First note that all of the terms are divisible by #x#, so we can separate that out as a factor:

#15x^4-52x^3+52x^2-16x = x(15x^3-52x^2+52x-16)#

By the rational roots theorem, any rational zeros of the remaining cubic are expressible in the form #p/q# for integers #p, q# with #p# a divisor of the constant term #16# and #q# a divisor of the coefficient #15# of the leading term.

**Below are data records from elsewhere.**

(** * cachebro: the per-session file cache (packages/sdk/src/cache.ts)

    A shallow embedding of [CacheStore]: the four SQL tables, the statements
    the class runs against them, and the public methods [init], [readFile],
    [onFileChanged], [onFileDeleted], [getStats] and [clear], followed by
    the properties of the read algorithm. *)

From Stdlib Require Import ZArith QArith Qround String Ascii List Lia.
From stdpp Require Import base option gmap strings pretty list fin_maps.

Local Open Scope string_scope.
Local Open Scope Z_scope.

(** ** Results and rows (types.ts and the SCHEMA of cache.ts) *)

(** [FileReadResult]; the optional fields ([diff?], [linesChanged?],
    [totalLines?]) are options. *)
Record FileReadResult := {
  cached : bool;
  content : string;
  diff : option string;
  linesChanged : option Z;
  totalLines : option Z;
  hash : string
}.

Record CacheStats := {
  filesTracked : Z;
  tokensSaved : Z;
  sessionTokensSaved : Z
}.

(** What [computeDiff] of differ.ts hands back; [readFile] uses the three
    fields [diff], [hasChanges] and [linesChanged]. *)
Record DiffResult := {
  dr_diff : string;
  dr_hasChanges : bool;
  dr_linesChanged : Z
}.

(** A row of [file_versions] without its primary key [(path, hash)]. *)
Record FileVersionRow := {
  fv_content : string;
  fv_lines : Z;
  fv_created_at : Z
}.

(** A row of [session_reads] without its primary key [(session_id, path)]. *)
Record SessionReadRow := {
  sr_hash : string;
  sr_read_at : Z
}.

(** The database: each table is a finite map from its primary key to the
    remaining columns. A table that does not exist yet is the empty map.
    Counter values are unbounded integers: they are sums of token estimates
    and stay far below 2^53. *)
Record Db := {
  file_versions : gmap (string * string) FileVersionRow;
  session_reads : gmap (string * string) SessionReadRow;
  stats : gmap string Z;
  session_stats : gmap (string * string) Z
}.

Definition empty_db : Db :=
  {| file_versions := ∅; session_reads := ∅; stats := ∅; session_stats := ∅ |}.

(** The file system as [readFile] sees it: absolute path to the text that
    [readFileSync(absPath, "utf-8")] returns; a path outside the map does
    not exist. Paths that exist but cannot be read as a file (a directory,
    a file without read permission), for which [readFileSync] throws after
    [statSync] has passed, are outside this model. One character of a [string] stands for one code unit of the
    JavaScript string, which is what [text.length] counts. *)
Abbreviation FileSystem := (gmap string string).

(** The error thrown by [statSync] for a path that does not exist. *)
Inductive FsError := ENOENT (path : string).

(** The fields of a [CacheStore] object. [db] is non-null exactly when
    [initialized] is set, so [getDb] never throws after [init]. *)
Record CacheStore := {
  dbPath : string;
  sessionId : string;
  initialized : bool
}.

(** ** What cache.ts imports

    [resolve] of node's path module, the sha256 prefix computed by
    [contentHash] through node's crypto module, and [computeDiff] of
    differ.ts. *)
Class Collaborators := {
  resolve : string → string;
  contentHash : string → string;
  computeDiff : string → string → string → DiffResult
}.

(** ** Pure helpers *)

(** [Math.ceil(text.length * 0.75)]. 0.75 is a dyadic rational, so the
    double product is exact for every length a string can have, and the
    rational computation below is the same number. *)
Definition estimateTokens (text : string) : Z :=
  Qceiling (inject_Z (Z.of_nat (String.length text)) * (75 # 100))%Q.

Definition newline : ascii := "010"%char.

(** [s.split(sep)] for a one-character separator. *)
Fixpoint split (sep : ascii) (s : string) : list string :=
  match s with
  | EmptyString => [EmptyString]
  | String ch rest =>
      if Ascii.eqb ch sep then EmptyString :: split sep rest
      else match split sep rest with
           | seg :: segs => String ch seg :: segs
           | [] => [String ch EmptyString]
           end
  end.

(** [currentContent.split("\n").length] *)
Definition lineCount (text : string) : Z :=
  Z.of_nat (length (split newline text)).

(** The template literal of the unchanged answer. *)
Definition unchangedSummary (lines tokens : Z) : string :=
  "[cachebro: unchanged, " +:+ pretty lines +:+ " lines, "
    +:+ pretty tokens +:+ " tokens saved]".

(** ** SQL statements *)

Definition tokens_saved_key : string := "tokens_saved".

Note also that the pattern of the signs of the coefficients of this cubic is #+ - + -#. By Descartes' Rule of Signs, since this changes sign #3# times, the cubic has #3# or #1# positive real zeros. Reversing the signs on the terms of odd degree we get the pattern #- - - -#. With no changes of sign we can deduce that the cubic has no negative real zeros.

Further note that #15=3*5# has only two factors greater than #1#. So if all of the three zeros of the cubic are rational, then at least one of them is an integer.

So first look for positive, integer zeros, which must be factors of #16#.

We find:

#15(color(blue)(1))^3-52(color(blue)(1))^2+52(color(blue)(1))-16 = 15-52+52-16 = -1#

#15(color(blue)(2))^3-52(color(blue)(2))^2+52(color(blue)(2))-16 = 120-208+104-16 = 0#

So #x=2# is a zero and #(x-2)# a factor:

#15x^3-52x^2+52x-16 = (x-2)(15x^2-22x+8)#

To factor the remaining quadratic use an AC method:

Find a pair of factors of #AC=15*8 = 120# with sum #B=22#. The pair #12, 10# works.

Use this pair to split the middle term and factor by grouping:

#15x^2-22x+8 = (15x^2-12x)-(10x-8)#

#color(white)(15x^2-22x+8) = 3x(5x-4)-2(5x-4)#

#color(white)(15x^2-22x+8) = (3x-2)(5x-4)#

Putting it all together:

#15x^4-52x^3+52x^2-16x = x(x-2)(3x-2)(5x-4)#